You can''t help who you fall in love with.
But don''t string people you supposed to ''love'' along a path that leads to dead feelings...
Good luck

Reply to j
Posted by: miki | 2010/03/09

Anon

How did you fall in love with her is this even possible with men when they not getting sex? is it an emotional affair or what? what does she do to you that your wife cannot do esp if you have an open talk with wife and tell her what she is missing/lacking not doin anymore that made you stray in first place, why can couples just be open and tell eadch other what the problms are over a nice romantic dinner without fighting surely if your wife loves you she will listen to you and change and do all she can and that that she cannot do you owuld have to accept

Reply to miki
Posted by: m | 2010/03/09

You allowed yourself to stray, and now you must pay the price - your heartache.

Repent, and in time you will be happy with your wife again, and you will be VERY sorry for what you have done.

You will also feel guilty for the rest of your life if you don''t tell your wife what you have done.

Reply to m
Posted by: aNON | 2010/03/09

she can be lucky she doesnt live in a muslim state. They have harsh treatment for adulturers.
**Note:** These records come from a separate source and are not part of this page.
(** ** Headers *)

Lemma in_arena_spec d page : in_buddy_arena d page = true <-> exists r, r ∈ bown d.(d_buddy) /\ r.1 <= page < r.2.
Proof.
  unfold in_buddy_arena. rewrite existsb_exists. split.
  - intros (ar & Hin%list_elem_of_In & [[Hu H1]%andb_true_iff H2]%andb_true_iff). exists (BuddyPoolSpec.arange ar.(BuddyPool.buddy)).
    split; [|cbn; lia]. apply list_elem_of_omap. exists ar. split; [done|]. unfold BuddyPoolSpec.slot_range. by rewrite Hu.
  - intros (r & (ar & Hin & Hr)%list_elem_of_omap & Hp). exists ar. split; [by apply list_elem_of_In|]. unfold BuddyPoolSpec.slot_range in Hr.
    destruct (BuddyPool.in_use ar); [|done]. injection Hr as <-. cbn in *. rewrite !andb_true_iff, Z.leb_le, Z.ltb_lt. done.
Qed.

Lemma not_in_arena O D d SL LL w p n : world_at O D d SL LL -> block_at d SL LL w p n -> w <> InBuddy -> in_buddy_arena d (v8m_ptr_to_meta p) = false.
Proof.
  intros W Hb Hw. apply not_true_is_false. intros (r & Hr & Hp)%in_arena_spec. destruct (block_range _ _ _ _ _ _ _ _ W Hb) as (Ow & r' & Hr' & H1 & H2 & H3 & H4).
  pose proof (share_apart _ _ _ _ _ w InBuddy r' r W Ow I (not_eq_sym Hw) Hr' Hr) as Hap. unfold apart in Hap. lia.
Qed.

Lemma pools_eq d x y z : d.(d_slab_lifetime) = [x; y; z] ->
  slab_pool_for_arena d 0 = d.(d_slab) /\ slab_pool_for_arena d 1 = x /\ slab_pool_for_arena d 2 = y /\ slab_pool_for_arena d 3 = z.
Proof. intros E. unfold slab_pool_for_arena. by rewrite E. Qed.

Lemma slab_meta_none d page : length d.(d_slab_lifetime) = 3%nat -> (forall a, arena a -> (slab_pool_for_arena d a).(SlabPool.pages) !! page = None) -> slab_meta d page = None.
Proof.
  intros Hl Hn. unfold slab_meta. destruct (d_slab_lifetime d) as [|x [|y [|z [|]]]] eqn:E; try done. cbn.
  pose proof (Hn 0 ltac:(by compute)) as H0. pose proof (Hn 1 ltac:(by compute)) as H1. pose proof (Hn 2 ltac:(by compute)) as H2. pose proof (Hn 3 ltac:(by compute)) as H3.
  destruct (pools_eq d x y z E) as (E0 & E1 & E2 & E3). rewrite E0 in H0. rewrite E1 in H1. rewrite E2 in H2. rewrite E3 in H3. by rewrite H0, H1, H2, H3.
Qed.
(* ===== verification/DispatchAlloc.v ===== *)
(** Allocation through the dispatcher ([Dispatch]): every path of
    [v8m_dispatch_alloc] and [v8m_dispatch_alloc_aligned].

    [dispatch_ok d B] is the invariant: the pools, the caches in front of them and
    the blocks [B] of the program.  [gives] is what an allocation promises. *)

From S2P Require Import Prelude SizeClass Page Config RemoteFree Buddy BuddyTree CoreCache Refill PageSource SlabPage SlabPool SlabPoolSpec BuddyInv BuddyPool BuddyPoolSpec Large LargeSpec ThreadCache ThreadCacheSpec ThreadRegistry Lifetime Dispatch DispatchInv DispatchCache DispatchStep.
Import SizeClass Page PageSource Dispatch DispatchInv DispatchCache DispatchStep.

Module DispatchAlloc.

Section Alloc.
Context `{PSL : PageSourceLaws} (ext extd : list (Z * Z)) (m : bool) (cpu_of : src -> Z).
Notation front := (front ext extd m).

(** ** The invariant *)

(** Between calls nothing is in the dispatcher's hands. *)
Definition hands (K : store) : Prop := forall cls, ThreadCacheSpec.slab_class cls -> K (Hand cls) = [].

Definition dispatch_ok (d : v8m_dispatch) (B : owner -> Z -> Z -> Prop) : Prop :=
  exists K loc KM SL LL, front K loc KM d SL LL B /\ tight K /\ hands K.

(** The [n] bytes at [p] overlap no block. *)
Definition free_of (B : owner -> Z -> Z -> Prop) (p n : Z) : Prop := forall w q k, B w q k -> p + n <= q \/ q + k <= p.

(** The blocks of the program keep their contents; the result is [NULL], or a new
    block of at least [size] bytes, at a multiple of [al], that overlaps none of
    them. *)
Definition gives (d : v8m_dispatch) (B : owner -> Z -> Z -> Prop) (size al : Z) (r : option (v8m_dispatch * Z)) : Prop :=
  exists d' p, r = Some (d', p) /\ contents B d d' /\
    ((p = NULL /\ dispatch_ok d' B) \/ (p <> NULL /\ exists w n, size <= n /\ (al | p) /\ free_of B p n /\ dispatch_ok d' (add_block B w p n))).

Lemma gives_after d d1 B size al r : contents B d d1 -> gives d1 B size al r -> gives d B size al r.
Proof. intros H1 (d' & p & -> & H2 & Hp). exists d', p. split; [done|]. split; [by eapply contents_trans|done]. Qed.

Lemma gives_null d d' B size al : contents B d d' -> dispatch_ok d' B -> gives d B size al (Some (d', NULL)).
Proof. intros Hc Ho. exists d', NULL. split; [done|]. split; [done|]. by left. Qed.

Lemma blocks_apart d B w p n w' q k : dispatch_ok d B -> B w p n -> B w' q k -> (p <> q -> p + n <= q \/ q + k <= p) /\ (p = q -> w = w' /\ n = k).
Proof.
  intros (K & loc & KM & SL & LL & [(O & D & W) _ _ Hb] & _) [Hp _]%Hb [Hq _]%Hb. split.
  - by eapply blocks_disjoint.
  - intros <-. by eapply block_unique.
Qed.

Lemma gives_block d d' B size al w p n : p <> NULL -> size <= n -> (forall k, ~ B w p k) -> (al | p) -> contents B d d' -> dispatch_ok d' (add_block B w p n) ->
  gives d B size al (Some (d', p)).
Proof.
  intros Hp Hn Hf Hal Hc Ho. exists d', p. split; [done|]. split; [done|]. right. split; [done|]. exists w, n. split_and!; [done|done| |done].
  intros w' q k Hq. destruct (blocks_apart d' (add_block B w p n) w p n w' q k Ho ltac:(by right) ltac:(by left)) as [H1 H2].
  apply H1. intros <-. destruct (H2 eq_refl) as [<- _]. by apply (Hf k).
Qed.

(** Alignment of slab objects and buddy blocks. *)
Lemma slab_block_aligned d B a p n al : dispatch_ok d B -> B (InSlab a) p n -> (al | n) -> (al | V8M_SLAB_HEADER_SIZE) -> (al | p).
Proof.
  intros (K & loc & KM & SL & LL & [(O & D & W) _ _ Hb] & _) [(Ha & Hp & mt & Hm & ->) _]%Hb Hn Hh.
  destruct (slab_object _ _ _ _ _ _ _ _ a p W Ha Hp) as (mt' & Hm' & Hbs & Hin & _ & _ & _ & _ & _ & Hok). rewrite Hm in Hm'. injection Hm' as <-.
  by apply (SlabPage.slab_aligned _ _ _ _ _ Hbs Hok p al).
Qed.

(** The sizes of buddy blocks are the powers of two from 4 KiB to 256 KiB. *)
Lemma buddy_block_shape d B p n : dispatch_ok d B -> B InBuddy p n -> (n | p) /\ exists l, 0 <= l <= 6 /\ n = 2 ^ (12 + l).
Proof.
  intros (K & loc & KM & SL & LL & [(O & D & W) _ _ Hb] & _) [(i & ar & Hi & Hu & l & y & Hal & -> & ->) _]%Hb.
  pose proof (BuddyPoolSpec.bo_geometry _ _ _ _ _ _ (world_buddy _ _ _ _ _ _ _ _ W) Hi Hu) as Hg. pose proof Hal as [[Hl _] _].
  change BuddyTree.TOP with 6 in Hl. rewrite BuddyInv.level_to_size_eq by (change BuddyTree.TOP with 6; lia). split; [by apply BuddyInv.addr_divide|by exists l].
Qed.
Lemma pow2_16 l : 0 <= l -> (16 | 2 ^ (12 + l)).
Proof. intros Hl. exists (2 ^ (8 + l)). change 16 with (2 ^ 4). rewrite <- Z.pow_add_r by lia. f_equal. lia. Qed.
Lemma block_size_16 size : 0 < size <= Buddy.V8M_BUDDY_MAX_BLOCK -> (16 | Buddy.level_to_size (Buddy.size_to_level size)).
Proof.
  intros Hs. destruct (BuddyPoolSpec.fit_size size Hs) as [_ Hl]. rewrite BuddyInv.level_to_size_eq by exact Hl. apply pow2_16. apply Hl.
Qed.

(** What a request of [size] bytes is aligned to, whichever pool serves it: 16, but 8
    when it is served by a slab class whose size is no multiple of 16. *)
Definition natural_align (size : Z) : Z := if (size <=? V8M_SMALL_MAX_SIZE) && negb (class_size (v8m_size_class size) mod 16 =? 0) then 8 else 16.

Lemma table_check (f : Z -> bool) lo hi : forallb f (seqZ lo (hi - lo)) = true -> forall c, lo <= c < hi -> f c = true.
Proof. rewrite forallb_forall. intros Hall c Hc. apply Hall, list_elem_of_In, elem_of_seqZ. lia. Qed.
Lemma class_size_8 c : 0 <= c < V8M_MEDIUM_FIRST_CLASS -> (8 | class_size c).
Proof. intros Hc. apply Z.mod_divide; [done|]. apply Z.eqb_eq. by apply (table_check (fun c => class_size c mod 8 =? 0) 0 V8M_MEDIUM_FIRST_CLASS). Qed.
Lemma class_size_mod16 c : 7 <= c < 38 -> class_size c mod 16 = 0.
Proof. intros Hc. apply Z.eqb_eq. by apply (table_check (fun c => class_size c mod 16 =? 0) 7 38). Qed.
Lemma natural_16 size : (natural_align size | 16) /\ (8 | natural_align size).
Proof. unfold natural_align. destruct (_ && _); split; [by exists 2|by exists 1|by exists 1|by exists 2]. Qed.
Lemma natural_class size : 0 < size <= V8M_SMALL_MAX_SIZE -> (natural_align size | class_size (v8m_size_class size)).
Proof.
  intros Hs. destruct (size_class_slab size Hs) as [Hc _]. unfold natural_align. rewrite (proj2 (Z.leb_le _ _)) by lia. cbn [andb].
  destruct (Z.eqb_spec (class_size (v8m_size_class size) mod 16) 0); [by apply Z.mod_divide|by apply class_size_8].
Qed.

(** The requests whose class is no multiple of 16: those of the classes 8, 24, 40 and
    56. *)
Lemma natural_align_8 size : 0 < size < 2 ^ 64 ->
  natural_align size = if (size <=? 8) || ((16 <? size) && (size <=? 24)) || ((32 <? size) && (size <=? 40)) || ((48 <? size) && (size <=? 56)) then 8 else 16.
Proof.
  intros Hs. destruct (Z.le_gt_cases size 64) as [Hle|Hgt].
  - apply Z.eqb_eq. by apply (table_check (fun size => natural_align size =? if (size <=? 8) || ((16 <? size) && (size <=? 24)) || ((32 <? size) && (size <=? 40)) || ((48 <? size) && (size <=? 56)) then 8 else 16) 1 65); [|lia].
  - rewrite (proj2 (Z.leb_gt size 8)), (proj2 (Z.leb_gt size 24)), (proj2 (Z.leb_gt size 40)), (proj2 (Z.leb_gt size 56)), !andb_false_r by lia. cbn [orb].
    unfold natural_align. destruct (Z.leb_spec size V8M_SMALL_MAX_SIZE) as [Hsm|]; [|done]. destruct (size_class_slab size ltac:(lia)) as [Hc Hle]. change V8M_MEDIUM_FIRST_CLASS with 32 in Hc.
    rewrite class_size_mod16; [done|]. destruct (Z.le_gt_cases 7 (v8m_size_class size)) as [H7|H7]; [lia|].
    pose proof (table_check (fun c => class_size c <=? 64) 0 7 eq_refl (v8m_size_class size) ltac:(lia)) as H64. cbn beta in H64. lia.
Qed.

(** ** Quiet steps: counters, settings, the registry's books *)

Record quiet (d d' : v8m_dispatch) : Prop := {
  qu_slab : d'.(d_slab) = d.(d_slab);
  qu_lifetime : d'.(d_slab_lifetime) = d.(d_slab_lifetime);
  qu_buddy : d'.(d_buddy) = d.(d_buddy);
  qu_large : d'.(d_large) = d.(d_large);
  qu_cores : d'.(d_cores) = d.(d_cores);
  qu_tlc : d'.(d_use_tlc) = d.(d_use_tlc);
  qu_src : d'.(d_src) = d.(d_src);
  qu_cur : same_cur d d';
  qu_mediums : option_map ThreadCache.mediums (cur_cache d') = option_map ThreadCache.mediums (cur_cache d)
}.

Lemma quiet_step d d' : quiet d d' -> cache_step [] d d'.
Proof. intros [E1 ? ? ? ? ? ? ? ?]. constructor; try done. exists (words d). split; [|done]. rewrite E1. unfold words. by destruct (d_slab d). Qed.

Lemma front_quiet K loc KM d d' SL LL B : front K loc KM d SL LL B -> quiet d d' -> front K loc KM d' SL LL B /\ contents B d d'.
Proof.
  intros F Q. pose proof (quiet_step _ _ Q) as S. apply front_same; [done|done|]. eapply caches_same; [apply F|done|apply Q|apply Q].
Qed.

Lemma ok_quiet d d' B : dispatch_ok d B -> quiet d d' -> dispatch_ok d' B /\ contents B d d'.
Proof.
  intros (K & loc & KM & SL & LL & F & Ht & Hh) Q. destruct (front_quiet _ _ _ _ _ _ _ _ F Q). split; [|done]. by exists K, loc, KM, SL, LL.
Qed.

Lemma quiet_cur d d' : d'.(d_slab) = d.(d_slab) -> d'.(d_slab_lifetime) = d.(d_slab_lifetime) -> d'.(d_buddy) = d.(d_buddy) -> d'.(d_large) = d.(d_large) ->
  d'.(d_cores) = d.(d_cores) -> d'.(d_use_tlc) = d.(d_use_tlc) -> d'.(d_src) = d.(d_src) -> cur_cache d' = cur_cache d -> quiet d d'.
Proof. intros. constructor; try done; [|congruence]. unfold same_cur. replace (cur_cache d') with (cur_cache d) by done. by destruct (cur_cache d). Qed.

Lemma record_ok d B cls size : dispatch_ok d B -> dispatch_ok (record d cls size) B /\ contents B d (record d cls size).
Proof. intros (K & loc & KM & SL & LL & F & Ht & Hh). destruct (record_front _ _ _ _ _ _ _ _ _ _ cls size F). split; [|done]. by exists K, loc, KM, SL, LL. Qed.

Lemma compute_batch_quiet e d cls : let '(d', n) := compute_batch e d cls in quiet d d' /\ cur_cache d' = cur_cache d /\ 8 <= n <= 64.
Proof.
  unfold compute_batch. destruct (Refill.v8m_refill_controller_compute_batch _ _ _ _ _) as [r n] eqn:E. split; [by apply quiet_cur|]. split; [done|].
  unfold Refill.v8m_refill_controller_compute_batch, Refill.V8M_REFILL_BATCH_MIN, Refill.V8M_REFILL_BATCH_MAX in E.
  destruct (_ <=? cls); [injection E as <- <-; lia|]. destruct (if 0 <? _ then _ else _) as [c0 b0]. injection E as <- <-.
  destruct (Z.ltb_spec b0 8); [cbn; lia|]. destruct (Z.ltb_spec 64 b0); lia.
Qed.

Lemma arena_for_caller_quiet e d pc : let '(d', a) := arena_for_caller e d pc in quiet d d' /\ arena a.
Proof.
  unfold arena_for_caller. destruct (_ || _); [split; [by apply quiet_cur|by compute]|].
  destruct (Lifetime.v8m_thread_cache_lifetime_classify _ _ _ _) as [g cls] eqn:E. split; [|by destruct cls; compute]. apply quiet_cur; try done.
  unfold cur_cache. cbn. destruct (_ =? NULL); [done|]. f_equal. unfold ThreadRegistry.cache_at. f_equal.
  assert (Hg : g.(ThreadRegistry.caches) = d.(d_reg).(ThreadRegistry.caches)); [|by rewrite Hg].
  unfold Lifetime.v8m_thread_cache_lifetime_classify in E. destruct (negb _); [by injection E as <- <-|].
  destruct (Lifetime.classify_probe _ _ _); [|by injection E as <- <-]. injection E as <- <-. unfold Lifetime.ensure_lifetime_thresholds. by destruct (negb _).
Qed.

(** ** Refilling an empty bin *)

(** The objects [l] of class [cls] came into the hands; the bins are as before. *)
Definition handed (cls : Z) (l : list Z) (K K' : store) : Prop :=
  K' (Hand cls) = l /\ (forall i, K' (Bin i) = K (Bin i)) /\ (forall i, i <> cls -> K' (Hand i) = K (Hand i)).

(** What a source of objects does. *)
Definition fetched (K : store) (KM : Z -> list Z) (d d' : v8m_dispatch) (LL : list (Z * Z)) (B : owner -> Z -> Z -> Prop) (cls n : Z) (l : list Z) (h t : Z) : Prop :=
  (exists K' loc' SL', front K' loc' KM d' SL' LL B /\ handed cls l K K') /\ contents B d d' /\ chain (words d') h l /\ t = default NULL (last l) /\
  Z.of_nat (length l) <= n /\ cur_cache d' = cur_cache d.

Lemma handed_nil cls K : K (Hand cls) = [] -> handed cls [] K K.
Proof. by intros. Qed.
Also she couldnt have strong morals because she is involved with a married man, so explain her ''strong morals'' to me again please?

If you have no respect for your wife anymore at least be honest with her and divorce her, she doesnt need a looser like you in her life.

Actually get a life!

Reply to aNON
Posted by: cybershrink | 2010/03/09

You are having an affair, with all the usual implications of that. Within the terms of her own religion, your Muslim amour should not have been meeting a married man at all, let alone kissing him ( and in a more fundamentalist community, should not have been meeting ANY man outside of her family without the family's knowledge, approval and an escort ). Part with her, for your sake, her sake, and that of your wife. Then get into mariage counselling to see what can be done to heal your mariage. Or admit to your wife that you have lost track of this marriage, and seek a divorce.